**About this task**
A bare number is the only acceptable answer: how many lines of these entries include "that"?

──────

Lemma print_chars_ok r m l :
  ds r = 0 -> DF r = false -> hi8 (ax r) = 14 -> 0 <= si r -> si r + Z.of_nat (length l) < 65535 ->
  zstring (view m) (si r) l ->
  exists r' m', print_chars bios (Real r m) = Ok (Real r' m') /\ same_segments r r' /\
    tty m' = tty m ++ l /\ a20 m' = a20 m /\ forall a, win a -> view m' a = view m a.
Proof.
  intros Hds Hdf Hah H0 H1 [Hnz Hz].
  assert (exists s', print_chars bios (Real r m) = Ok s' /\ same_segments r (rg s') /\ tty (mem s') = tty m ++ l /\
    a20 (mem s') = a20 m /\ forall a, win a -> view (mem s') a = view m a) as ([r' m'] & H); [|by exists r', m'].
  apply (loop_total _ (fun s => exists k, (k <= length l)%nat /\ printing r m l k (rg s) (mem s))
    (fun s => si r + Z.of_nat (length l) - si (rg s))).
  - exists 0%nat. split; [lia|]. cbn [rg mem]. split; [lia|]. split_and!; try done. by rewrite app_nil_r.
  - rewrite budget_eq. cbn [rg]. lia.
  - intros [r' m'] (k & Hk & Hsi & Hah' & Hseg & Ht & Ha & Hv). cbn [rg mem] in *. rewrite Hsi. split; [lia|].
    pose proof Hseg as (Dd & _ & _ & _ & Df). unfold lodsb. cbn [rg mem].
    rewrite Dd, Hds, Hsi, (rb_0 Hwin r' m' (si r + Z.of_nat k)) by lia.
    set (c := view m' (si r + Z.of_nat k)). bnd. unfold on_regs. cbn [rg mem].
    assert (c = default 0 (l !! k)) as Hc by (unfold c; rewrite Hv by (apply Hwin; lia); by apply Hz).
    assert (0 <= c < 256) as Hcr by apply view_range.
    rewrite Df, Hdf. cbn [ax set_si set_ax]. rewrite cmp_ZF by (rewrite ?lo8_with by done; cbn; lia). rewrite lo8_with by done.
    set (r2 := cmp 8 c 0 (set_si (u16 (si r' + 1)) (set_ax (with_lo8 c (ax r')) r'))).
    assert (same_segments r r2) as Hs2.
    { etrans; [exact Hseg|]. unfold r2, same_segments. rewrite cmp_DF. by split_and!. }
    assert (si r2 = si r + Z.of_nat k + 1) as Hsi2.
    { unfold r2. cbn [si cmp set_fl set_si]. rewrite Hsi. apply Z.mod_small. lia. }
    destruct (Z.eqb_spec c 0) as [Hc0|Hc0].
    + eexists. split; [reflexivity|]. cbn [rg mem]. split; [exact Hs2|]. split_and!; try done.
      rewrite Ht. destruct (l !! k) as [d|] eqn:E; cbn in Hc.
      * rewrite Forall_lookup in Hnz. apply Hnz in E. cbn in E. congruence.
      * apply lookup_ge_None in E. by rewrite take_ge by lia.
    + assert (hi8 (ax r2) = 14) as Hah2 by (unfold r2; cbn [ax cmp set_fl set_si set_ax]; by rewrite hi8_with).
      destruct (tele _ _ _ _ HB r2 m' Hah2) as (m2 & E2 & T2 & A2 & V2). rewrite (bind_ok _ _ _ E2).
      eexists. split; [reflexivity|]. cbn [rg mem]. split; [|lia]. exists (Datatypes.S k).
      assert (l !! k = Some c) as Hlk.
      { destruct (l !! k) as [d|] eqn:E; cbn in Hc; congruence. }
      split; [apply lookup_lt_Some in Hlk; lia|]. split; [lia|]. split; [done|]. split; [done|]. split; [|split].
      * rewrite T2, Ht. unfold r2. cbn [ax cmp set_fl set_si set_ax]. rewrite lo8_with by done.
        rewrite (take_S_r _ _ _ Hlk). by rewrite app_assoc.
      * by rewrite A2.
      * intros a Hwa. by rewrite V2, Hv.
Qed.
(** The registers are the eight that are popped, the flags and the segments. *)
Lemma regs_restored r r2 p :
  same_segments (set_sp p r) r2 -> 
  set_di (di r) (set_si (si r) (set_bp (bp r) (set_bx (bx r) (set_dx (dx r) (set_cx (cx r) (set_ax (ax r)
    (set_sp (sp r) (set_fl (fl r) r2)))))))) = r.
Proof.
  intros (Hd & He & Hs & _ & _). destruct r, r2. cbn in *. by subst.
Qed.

──────

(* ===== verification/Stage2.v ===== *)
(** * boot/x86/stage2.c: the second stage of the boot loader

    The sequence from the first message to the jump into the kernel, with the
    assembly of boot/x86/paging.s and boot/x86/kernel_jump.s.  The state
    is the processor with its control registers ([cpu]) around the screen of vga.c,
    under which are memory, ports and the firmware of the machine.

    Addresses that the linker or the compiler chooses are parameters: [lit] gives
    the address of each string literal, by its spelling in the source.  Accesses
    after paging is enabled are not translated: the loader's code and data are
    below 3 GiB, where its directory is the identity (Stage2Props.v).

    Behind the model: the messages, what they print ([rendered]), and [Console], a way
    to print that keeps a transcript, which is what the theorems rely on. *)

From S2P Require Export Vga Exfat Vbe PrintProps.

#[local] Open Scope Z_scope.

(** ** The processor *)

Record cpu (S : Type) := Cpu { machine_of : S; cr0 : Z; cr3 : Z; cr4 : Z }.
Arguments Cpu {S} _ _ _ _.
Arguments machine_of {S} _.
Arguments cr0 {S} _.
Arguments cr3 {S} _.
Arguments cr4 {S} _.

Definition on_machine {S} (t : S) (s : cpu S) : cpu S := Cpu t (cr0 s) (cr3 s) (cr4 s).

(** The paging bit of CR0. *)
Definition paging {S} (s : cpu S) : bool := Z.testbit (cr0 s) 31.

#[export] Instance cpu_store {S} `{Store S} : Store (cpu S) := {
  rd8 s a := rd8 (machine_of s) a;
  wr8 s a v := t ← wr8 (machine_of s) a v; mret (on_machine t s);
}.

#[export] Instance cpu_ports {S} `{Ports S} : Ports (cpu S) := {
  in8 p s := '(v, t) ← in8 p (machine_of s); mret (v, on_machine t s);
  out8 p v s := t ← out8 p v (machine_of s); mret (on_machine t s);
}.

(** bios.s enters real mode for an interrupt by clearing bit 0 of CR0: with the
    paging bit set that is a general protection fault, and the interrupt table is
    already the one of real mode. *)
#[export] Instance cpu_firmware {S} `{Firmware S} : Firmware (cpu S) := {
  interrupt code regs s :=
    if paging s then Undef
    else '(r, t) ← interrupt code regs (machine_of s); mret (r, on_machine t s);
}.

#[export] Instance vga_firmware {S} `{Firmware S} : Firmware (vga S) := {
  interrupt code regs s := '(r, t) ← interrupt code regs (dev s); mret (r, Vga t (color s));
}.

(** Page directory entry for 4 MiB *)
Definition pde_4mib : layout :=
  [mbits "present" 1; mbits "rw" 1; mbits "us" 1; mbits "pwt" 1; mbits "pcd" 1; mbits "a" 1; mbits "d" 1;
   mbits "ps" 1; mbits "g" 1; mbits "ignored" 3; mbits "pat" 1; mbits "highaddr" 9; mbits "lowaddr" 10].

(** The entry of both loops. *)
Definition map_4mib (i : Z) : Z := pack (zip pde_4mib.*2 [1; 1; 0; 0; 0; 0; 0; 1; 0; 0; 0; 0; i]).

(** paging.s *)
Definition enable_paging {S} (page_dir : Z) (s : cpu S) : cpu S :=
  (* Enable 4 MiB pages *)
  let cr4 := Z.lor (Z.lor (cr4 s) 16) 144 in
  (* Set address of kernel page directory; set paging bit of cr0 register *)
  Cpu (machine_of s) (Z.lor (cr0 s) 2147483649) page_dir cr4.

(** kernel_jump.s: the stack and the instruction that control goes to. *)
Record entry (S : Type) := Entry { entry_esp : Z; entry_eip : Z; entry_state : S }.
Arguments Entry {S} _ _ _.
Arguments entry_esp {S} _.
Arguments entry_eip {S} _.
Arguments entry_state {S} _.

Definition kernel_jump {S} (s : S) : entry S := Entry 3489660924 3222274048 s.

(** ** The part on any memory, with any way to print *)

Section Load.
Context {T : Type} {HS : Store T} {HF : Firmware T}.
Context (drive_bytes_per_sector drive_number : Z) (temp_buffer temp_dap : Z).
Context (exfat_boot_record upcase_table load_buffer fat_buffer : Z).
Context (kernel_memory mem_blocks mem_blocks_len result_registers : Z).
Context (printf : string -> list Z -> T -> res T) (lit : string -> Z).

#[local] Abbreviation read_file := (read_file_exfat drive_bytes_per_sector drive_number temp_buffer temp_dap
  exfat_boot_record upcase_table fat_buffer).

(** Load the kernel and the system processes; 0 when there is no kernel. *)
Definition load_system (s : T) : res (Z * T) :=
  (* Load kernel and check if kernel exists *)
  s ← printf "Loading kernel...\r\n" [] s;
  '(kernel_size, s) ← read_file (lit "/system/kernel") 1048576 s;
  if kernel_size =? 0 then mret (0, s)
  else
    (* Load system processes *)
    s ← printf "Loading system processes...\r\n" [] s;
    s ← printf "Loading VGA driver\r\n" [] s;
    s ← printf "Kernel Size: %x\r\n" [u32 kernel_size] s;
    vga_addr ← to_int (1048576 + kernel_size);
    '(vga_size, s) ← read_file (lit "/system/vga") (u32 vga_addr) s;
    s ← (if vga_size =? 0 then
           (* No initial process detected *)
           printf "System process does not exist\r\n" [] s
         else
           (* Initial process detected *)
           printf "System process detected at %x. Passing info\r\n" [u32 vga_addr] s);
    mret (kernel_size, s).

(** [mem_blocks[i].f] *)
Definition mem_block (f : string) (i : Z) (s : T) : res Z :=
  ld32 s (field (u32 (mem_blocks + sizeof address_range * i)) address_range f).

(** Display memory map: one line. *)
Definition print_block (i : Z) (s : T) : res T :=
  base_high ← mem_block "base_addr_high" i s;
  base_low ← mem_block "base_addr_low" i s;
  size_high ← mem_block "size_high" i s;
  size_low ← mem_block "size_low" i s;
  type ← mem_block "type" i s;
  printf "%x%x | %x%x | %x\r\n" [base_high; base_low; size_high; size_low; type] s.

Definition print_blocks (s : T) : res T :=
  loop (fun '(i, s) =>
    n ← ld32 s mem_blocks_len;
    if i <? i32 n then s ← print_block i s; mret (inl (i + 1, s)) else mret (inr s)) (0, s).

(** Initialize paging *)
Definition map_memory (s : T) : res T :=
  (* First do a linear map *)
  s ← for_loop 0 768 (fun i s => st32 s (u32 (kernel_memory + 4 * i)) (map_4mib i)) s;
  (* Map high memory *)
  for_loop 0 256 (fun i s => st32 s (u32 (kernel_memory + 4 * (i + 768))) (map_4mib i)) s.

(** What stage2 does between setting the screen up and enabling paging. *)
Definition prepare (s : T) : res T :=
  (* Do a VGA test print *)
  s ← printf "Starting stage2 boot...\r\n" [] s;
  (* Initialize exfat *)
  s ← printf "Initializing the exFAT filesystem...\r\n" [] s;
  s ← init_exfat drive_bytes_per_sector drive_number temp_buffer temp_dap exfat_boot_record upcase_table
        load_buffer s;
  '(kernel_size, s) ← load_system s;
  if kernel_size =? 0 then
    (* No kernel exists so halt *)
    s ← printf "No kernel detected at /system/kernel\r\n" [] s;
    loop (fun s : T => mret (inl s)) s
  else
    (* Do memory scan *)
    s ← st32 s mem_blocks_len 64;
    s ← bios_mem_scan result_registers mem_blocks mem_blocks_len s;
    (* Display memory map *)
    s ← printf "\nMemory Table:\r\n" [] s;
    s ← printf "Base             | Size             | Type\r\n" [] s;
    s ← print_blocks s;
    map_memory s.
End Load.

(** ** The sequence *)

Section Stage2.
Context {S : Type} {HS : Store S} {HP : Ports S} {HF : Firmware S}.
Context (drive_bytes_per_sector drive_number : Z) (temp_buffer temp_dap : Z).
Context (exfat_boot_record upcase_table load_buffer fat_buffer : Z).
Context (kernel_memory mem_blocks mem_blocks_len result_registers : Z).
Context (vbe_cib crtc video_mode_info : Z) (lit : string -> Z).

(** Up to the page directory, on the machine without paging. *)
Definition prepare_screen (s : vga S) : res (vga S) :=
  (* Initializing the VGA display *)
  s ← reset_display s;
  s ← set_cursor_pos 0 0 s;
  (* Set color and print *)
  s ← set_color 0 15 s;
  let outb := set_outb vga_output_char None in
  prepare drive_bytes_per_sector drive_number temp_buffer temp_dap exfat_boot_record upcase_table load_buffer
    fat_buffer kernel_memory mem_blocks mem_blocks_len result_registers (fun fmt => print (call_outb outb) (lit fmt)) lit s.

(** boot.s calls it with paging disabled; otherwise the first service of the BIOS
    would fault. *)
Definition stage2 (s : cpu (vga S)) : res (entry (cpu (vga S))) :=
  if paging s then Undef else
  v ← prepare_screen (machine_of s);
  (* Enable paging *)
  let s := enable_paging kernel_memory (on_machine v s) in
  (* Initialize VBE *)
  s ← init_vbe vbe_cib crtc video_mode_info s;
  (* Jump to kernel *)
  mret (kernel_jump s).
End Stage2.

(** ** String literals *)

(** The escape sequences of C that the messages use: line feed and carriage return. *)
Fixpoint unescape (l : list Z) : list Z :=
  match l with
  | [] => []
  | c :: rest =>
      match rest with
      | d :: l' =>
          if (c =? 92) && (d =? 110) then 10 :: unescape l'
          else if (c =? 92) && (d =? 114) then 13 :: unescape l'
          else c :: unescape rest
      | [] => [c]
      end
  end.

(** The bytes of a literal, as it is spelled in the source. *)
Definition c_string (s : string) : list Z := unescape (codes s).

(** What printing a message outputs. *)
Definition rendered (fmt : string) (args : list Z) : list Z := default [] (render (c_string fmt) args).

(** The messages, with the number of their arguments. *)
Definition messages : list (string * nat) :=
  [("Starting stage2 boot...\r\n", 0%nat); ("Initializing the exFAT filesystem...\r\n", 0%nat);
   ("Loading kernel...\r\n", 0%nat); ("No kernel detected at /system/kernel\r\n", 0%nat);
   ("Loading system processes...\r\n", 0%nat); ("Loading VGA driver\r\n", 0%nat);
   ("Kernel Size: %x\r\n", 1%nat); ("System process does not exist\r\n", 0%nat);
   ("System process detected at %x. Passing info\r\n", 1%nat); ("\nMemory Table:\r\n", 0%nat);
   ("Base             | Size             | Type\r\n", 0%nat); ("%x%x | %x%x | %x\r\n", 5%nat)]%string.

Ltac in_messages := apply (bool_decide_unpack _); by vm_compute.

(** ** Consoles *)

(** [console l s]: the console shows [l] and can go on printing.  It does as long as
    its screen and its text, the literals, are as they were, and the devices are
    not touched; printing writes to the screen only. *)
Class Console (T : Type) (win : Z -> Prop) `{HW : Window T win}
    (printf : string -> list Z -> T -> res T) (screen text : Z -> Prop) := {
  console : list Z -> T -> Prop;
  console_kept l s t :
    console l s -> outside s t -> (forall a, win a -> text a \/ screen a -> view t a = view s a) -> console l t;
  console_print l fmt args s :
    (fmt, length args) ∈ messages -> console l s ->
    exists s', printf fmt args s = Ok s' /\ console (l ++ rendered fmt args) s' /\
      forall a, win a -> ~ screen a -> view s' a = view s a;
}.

──────

**Expected output**
6